No lo conseguí, pero, honestamente, creo que estuve cerca. Y recuerdo que la primera vez que me presenté y fui a leer mi examen, el  tribunal, que llevaba seis meses oyendo opositores leer sus ejercicios, esa tarde invito a todos los aspirantes, menos a dos, a que se retirarán después de concluir la lectura del primer tema (práctica habitual por otra parte). Entre esos dos aspirantes, que fuimos los dos últimos en someternos al juicio del tribunal, me encontraba yo, que, además, fui el que clausuró la sesión de lectura, después de que mi antecesor culminase la de sus cinco temas sin ser interrumpido; y que, cuando termine de leer el primer tema, me detuve, a la espera del veredicto fatal, hasta que el tribunal me instó a que prosiguiera con la lectura. Después de abandonar la sala, ese mismo tribunal estuvo deliberado un rato y luego sacó una lista en la que sólo aparecía un nombre, que no era el mío.

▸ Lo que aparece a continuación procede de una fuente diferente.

(** The loop over the results that were already committed: their calls, and whether all ask to terminate. *)
Fixpoint committed_results (calls : list AgentToolCall) (operation : string) (settled : gset string) (all_terminate : bool)
    (results : list AgentMessage) : Outcome CoreError (gset string * bool) :=
  match results with
  | [] => Ok (settled, all_terminate)
  | ToolResult r :: results =>
      if negb (existsb (fun c => String.eqb (tc_id c) (tr_tool_call_id r) && String.eqb (tc_name c) (tr_tool_name r)) calls)
         || mem (tr_tool_call_id r) settled
      then recovery_transition "committed-result-mismatch" operation
      else committed_results calls operation ({[tr_tool_call_id r]} ∪ settled) (all_terminate && tr_terminate r) results
  | _ => recovery_transition "non-result-after-assistant" operation
  end.

(** [validate_recovery_tool_batch]. *)
Definition with_calls (a : AssistantMessage) (calls : list AgentToolCall) : AssistantMessage :=
  mk_assistant (am_id a) (am_content a) calls (am_stop_reason a) (am_error_message a) (am_opaque_context a) (am_origin a).
Definition validate_recovery_tool_batch (messages : list AgentMessage) (recovery_calls : list AgentToolCall) (operation : string) :
    Outcome CoreError bool :=
  match split_last_assistant messages with
  | None => recovery_transition "missing-assistant" operation
  | Some (before, a, results) =>
      if negb (bool_decide (am_stop_reason a = Some ToolUse)) then recovery_transition "assistant-not-tool-use" operation
      else if (length (am_tool_calls a) <=? length results)%nat then recovery_transition "assistant-tool-mismatch" operation
      else
        let? (settled, prior_all_terminate) := committed_results (am_tool_calls a) operation ∅ true results in
        if negb (bool_decide (List.filter (fun c => negb (mem (tc_id c) settled)) (am_tool_calls a) = recovery_calls))
        then recovery_transition "assistant-tool-mismatch" operation
        else
          check? agent_validate_messages
                   (before ++ Assistant (with_calls a (List.filter (fun c => mem (tc_id c) settled) (am_tool_calls a))) :: results) in
          Ok prior_all_terminate
  end.

(** [order_recovered_tool_results]; [sort_by_key] is stable. *)
Definition call_positions (calls : list AgentToolCall) : gmap string N :=
  foldl (fun positions ic => <[tc_id ic.2 := ic.1]> positions) ∅ (imap (fun i c => (N.of_nat i, c)) calls).
Definition result_position (positions : gmap string N) (m : AgentMessage) : N :=
  match m with ToolResult r => default u64_max (positions !! tr_tool_call_id r) | _ => u64_max end.
Definition order_recovered_tool_results (s : CoreAgentState) : CoreAgentState :=
  match split_last_assistant (as_messages s) with
  | None => s
  | Some (before, a, results) =>
      with_history s (before ++ Assistant a :: sort_by_key (result_position (call_positions (am_tool_calls a))) results)
        (next_revision s) (as_next_message_id s)
  end.

Section drive.
Context `{Blake3} `{Miniserde} (host : Host) (setup : RunSetup).
Context (show_arguments : ArgumentsMessage -> string) (show_json : JsonError -> string) (show_error : CoreError -> string).
Abbreviation registry := (su_registry setup).
Abbreviation policy := (su_automatic_compaction setup).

Después de concurrir a una segunda convocatoria en la que conseguí superar el primer ejercicio, y tras cuatro años de preparación, dejé las oposiciones a juez y me despedí de mis preparadores, ambos magistrados de la Audiencia Provincial. Y, mucho tiempo después, he sabido que el hijo de uno y la hija del otro en la actualidad son juez y fiscal respectivamente.

Mi compañera de oposición todavía siguió preparándose un año más, pero también terminó dejando las oposiciones. Cuando le pregunté el motivo, me dijo que la última vez que se examinó, antes del ejercicio oral, huyendo de la tensión que se respiraba en el ambiente, se fue a tomar una tisana a una cafetería alejada de la sede del tribunal. Y que allí, en otra mesa había sentado un joven que resultó ser uno de los aspirantes que se examinaban con ella ese día, junto con otras personas mayores que charlaban tranquilamente. Cuando llegó su turno, entre los miembros del tribunal pudo reconocer a uno de los adultos que acompañaban al joven aspirante.